Your instructions:
Only lines with the word "answers" belong in the answer; copy them from the records below.

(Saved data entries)
● ● ● ●

(** A crash of a healthy store loses nothing. *)
Lemma crash_healthy rs d sys b :
  ds_inv rs d sys -> crash_file (sys_file sys) b -> b = encode_log rs.
Proof.
  intros [[_ _ _ _ _ _ _ (durable & Hf & Hd1 & Hd2)] _ _ _].
  unfold ztake, zlen in Hd1. rewrite Nat2Z.id, firstn_all in Hd1.
  unfold sys_file. rewrite Hf. intros (x & y & Hin & Hx & Hy). cbn in Hin.
  apply list_elem_of_singleton in Hin as [= -> ->].
  apply (anti_symm prefix); [done|]. by transitivity durable.
Qed.

(** A crash after a failed write leaves the acknowledged records, and perhaps the one
    of the failed write. *)
Lemma crash_failed rs op sys b :
  failed_write rs op sys -> crash_file (sys_file sys) b ->
  exists rs' t, b = encode_log rs' ++ t /\ torn_tail t /\ Forall wal_valid rs' /\ log_indexed rs' /\
    (replay rs' = replay rs \/ replay rs' = (spec_dstep op (replay rs)).2).
Proof.
  intros (f & r & Hf & Hp & Hdur & Hdat & Hval & Hidx & Hspec). unfold sys_file. rewrite Hf.
  intros (x & y & Hin & Hx & Hy). cbn in Hin. rewrite Hp in Hin.
  apply list_elem_of_singleton in Hin as [= -> ->].
  destruct (log_prefix_cut (rs ++ [r]) b (length rs)) as (k & t & -> & Ht & Hk); [done|..].
  - by transitivity (f_data f).
  - rewrite take_app_length. by transitivity (f_durable f).
  - rewrite length_app. lia.
  - exists (take k (rs ++ [r])), t. split; [done|]. split; [done|].
    split; [by apply Forall_take|]. split.
    { intros i x Hx'. apply lookup_take_Some in Hx' as [Hx' _]. by apply Hidx. }
    rewrite length_app in Hk. cbn in Hk.
    destruct (decide (k = length rs)) as [->|Hne].
    + left. by rewrite take_app_length.
    + right. rewrite take_ge by (rewrite length_app; cbn; lia).
      unfold replay. by rewrite foldl_snoc.
Qed.

(** C10: acknowledged writes survive a crash. Open a store on a log that ends with a whole
    record and run any Set, Get and Delete calls on it, up to the first that reports an I/O
    error, under any short or interrupted reads and writes. Every answer before the error is
    that of one map (the replay of the log), and the memory holds that map. Crash then, at
    any byte the unsynced data allow, and open again: the recovered map is the map before
    the crash, or, if the run ended in an I/O error, perhaps that map with the one failed
    operation applied. Nothing acknowledged is lost and nothing else appears. (A log with a
    torn tail is not truncated when it is opened, and writes acknowledged after that are
    lost: [torn_tail_loses_later_writes].) *)
Theorem acked_writes_survive_crash (dir : bytes) (rs : list WalRecord) (sys : Sys) (ops : list DOp) :
  sys_quiet sys -> sys_wal sys = Some (file_on_disk (encode_log rs)) ->
  Forall wal_valid rs -> log_indexed rs -> Forall op_fits ops -> zlen rs + zlen ops < 2 ^ 64 ->
  exists d1 sys1 answers d sys' n,
    DurableStorage_Open (T := T) dir sys = Some (Value d1, sys1) /\
    ds_run ops d1 sys1 = Some (answers, d, sys') /\
    (take n answers, kv_map (ds_kv d)) = spec_drun (take n ops) (replay rs) /\
    ((n = length ops /\ length answers = n) \/ exists a, answers = take n answers ++ [a] /\ io_failed a = true) /\
    forall b sys2, crash_file (sys_file sys') b -> sys_quiet sys2 -> sys_wal sys2 = Some (file_on_disk b) ->
      exists d2 sys2', DurableStorage_Open (T := T) dir sys2 = Some (Value d2, sys2') /\
        (kv_map (ds_kv d2) = kv_map (ds_kv d) \/
         exists op, ops !! n = Some op /\ kv_map (ds_kv d2) = (spec_dstep op (kv_map (ds_kv d))).2).
Proof.
  intros Hq Hf Hval Hidx Hfit Hlt.
  destruct (Open_inv dir rs sys Hq Hf Hval Hidx) as (d1 & sys1 & Eo & Hd1).
  destruct (ds_run_spec ops rs d1 sys1 Hd1 Hfit Hlt) as (answers & d & sys' & Er & n & rs' & Hm & Hans & Hcase).
  exists d1, sys1, answers, d, sys', n. split; [done|]. split; [done|]. rewrite Hm. split; [done|].
  split; [destruct Hcase as [(? & ? & _)|(? & a & _ & ? & ? & _)]; [by left|right; by exists a]|].
  intros b sys2 Hcrash Hq2 Hf2.
  assert (Hcut : exists rs2 t, b = encode_log rs2 ++ t /\ torn_tail t /\ Forall wal_valid rs2 /\ log_indexed rs2 /\
    (replay rs2 = replay rs' \/ exists op, ops !! n = Some op /\ replay rs2 = (spec_dstep op (replay rs')).2)).
  { destruct Hcase as [(_ & _ & Hd)|(op & a & Hop & _ & _ & Hfail)].
    - exists rs', []. rewrite (crash_healthy _ _ _ _ Hd Hcrash), app_nil_r.
      destruct Hd as [[_ Hv Hx _ _ _ _ _] _ _ _]. split; [done|]. split; [by left|]. auto.
    - destruct (crash_failed _ _ _ _ Hfail Hcrash) as (rs2 & t & ? & ? & ? & ? & Hor).
      exists rs2, t. split; [done|]. split; [done|]. split; [done|]. split; [done|].
      destruct Hor as [Hor|Hor]; [by left|right]. by exists op. }
  destruct Hcut as (rs2 & t & -> & Ht & Hv2 & Hx2 & Hor).
  destruct (Open_spec dir rs2 t sys2 Hq2 Hv2 Hx2 Ht) as (d2 & sys2' & E2 & _ & Hm2 & _).
  { unfold sys_file. by rewrite Hf2. }
  exists d2, sys2'. split; [done|]. by rewrite Hm2.
Qed.

(** ** A disk whose calls succeed *)

Definition disk_ok (s : Sys) : Prop := writes_ok (sys_write s) /\ Forall (eq None) (sys_fsync s).

Lemma fsync_next_ok s : Forall (eq None) (sys_fsync s) ->
  exists script, next_answer (sys_fsync s) = (None, script) /\ Forall (eq None) script.
Proof.
  intros Hf. destruct (sys_fsync s) as [|a l]; [by exists []|]. apply Forall_cons in Hf as [<- Hf]. by exists l.
Qed.

Lemma ds_write_ok rs r apply d sys :
  ds_inv rs d sys -> wal_valid (appended rs r) -> zlen rs + 1 < 2 ^ 64 -> disk_ok sys ->
  exists d' sys', ds_write r apply d sys = Some ((apply (ds_kv d)).1, d', sys') /\ disk_ok sys'.
Proof.
  intros [Hst _ _ Ha] Hv Hlt [Hw Hf]. unfold ds_write. pose proof (zlen_nonneg rs).
  edestruct (Append_ok rs) as (w1 & s1 & -> & Hst1 & Hw1 & Hf1); [done..|]. cbn [ds_wal set_ds_wal].
  destruct (fsync_next_ok s1) as (script & Hn & Hsc); [by rewrite Hf1|].
  destruct (Sync_succeeds _ _ w1 s1 (zlen rs + 1) script Hst1) as (w2 & s2 & -> & _ & _ & Hw2 & Hf2); [lia|done|].
  cbn [mbind option_bind]. rewrite Status_ok_Ok. cbn [negb ds_last_applied_index set_ds_wal]. rewrite Ha.
  unfold u64. rewrite Z.mod_small by lia. replace (zlen rs =? zlen rs + 1 - 1) with true by lia.
  cbn [ds_kv set_ds_wal]. destruct (apply (ds_kv d)) as [st kv]. eexists _, _. split; [done|].
  split; [by rewrite Hw2|by rewrite Hf2].
Qed.

(** One operation on a healthy disk: the specified answer, and everything stays healthy. *)
Lemma ds_step_ok rs op d sys :
  ds_inv rs d sys -> op_fits op -> zlen rs + 1 < 2 ^ 64 -> disk_ok sys ->
  exists d' sys' rs', ds_step op d sys = Some ((spec_dstep op (replay rs)).1, d', sys') /\
    ds_inv rs' d' sys' /\ replay rs' = (spec_dstep op (replay rs)).2 /\ zlen rs <= zlen rs' <= zlen rs + 1 /\
    disk_ok sys'.
Proof.
  intros Hd Hfit Hlt Hdisk. pose proof Hd as [_ Hk Hm _].
  destruct (ds_step_spec rs op d sys Hd Hfit Hlt) as (a & d' & sys' & E & Hcase).
  enough (Hok : io_failed a = false /\ disk_ok sys').
  { destruct Hok as [Hio Hok]. destruct Hcase as [(_ & -> & rs' & Hd' & Hr & Hl)|(Hio' & _)]; [|congruence].
    by exists d', sys', rs'. }
  assert (Hset : forall k v, io_failed (AStatus (kv_Set k v (ds_kv d)).1) = false).
  { intros k v. pose proof (kv_Set_map k v (ds_kv d) Hk) as Es. unfold spec_Set in Es.
    destruct (is_empty k); injection Es as -> _; done. }
  assert (Hdel : forall k, io_failed (AStatus (kv_Delete k (ds_kv d)).1) = false).
  { intros k. pose proof (kv_Delete_map k (ds_kv d) Hk) as Es. unfold spec_Delete in Es.
    destruct (is_empty k); [injection Es as -> _; done|]. destruct (_ !! k); injection Es as -> _; done. }
  destruct op as [k v|k|k]; cbn [ds_step] in E.
  - unfold DurableStorage_Set in E. destruct (is_empty k) eqn:Ek; [by injection E as <- <- <-|].
    destruct (is_empty v) eqn:Ev; [by injection E as <- <- <-|]. apply is_empty_false in Ek. destruct Hfit as [Hfk Hfv].
    destruct (ds_write_ok rs (mkWalRecord 0 0 WalOp.kSet k v) (kv_Set k v) d sys) as (d1 & s1 & E1 & Hok); [done| |done..|].
    { apply appended_valid; [done..|]. by intros _ ->. }
    unfold ds_write in E1. rewrite E1 in E. injection E as <- <- <-. by split.
  - unfold DurableStorage_Delete in E. destruct (is_empty k) eqn:Ek; [by injection E as <- <- <-|].
    apply is_empty_false in Ek. cbn in Hfit.
    destruct (ds_write_ok rs (mkWalRecord 0 0 WalOp.kDelete k []) (kv_Delete k) d sys) as (d1 & s1 & E1 & Hok);
      [done| |done..|].
    { apply appended_valid; [done|done|rewrite zlen_nil; unfold kMaxFieldSize; lia|done]. }
    unfold ds_write in E1. rewrite E1 in E. injection E as <- <- <-. by split.
  - by injection E as <- <- <-.
Qed.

● ● ● ●

Written solution:
  exists d1 sys1 answers d sys' n,
    ds_run ops d1 sys1 = Some (answers, d, sys') /\
    (take n answers, kv_map (ds_kv d)) = spec_drun (take n ops) (replay rs) /\
    ((n = length ops /\ length answers = n) \/ exists a, answers = take n answers ++ [a] /\ io_failed a = true) /\
  destruct (ds_run_spec ops rs d1 sys1 Hd1 Hfit Hlt) as (answers & d & sys' & Er & n & rs' & Hm & Hans & Hcase).
  exists d1, sys1, answers, d, sys', n. split; [done|]. split; [done|]. rewrite Hm. split; [done|].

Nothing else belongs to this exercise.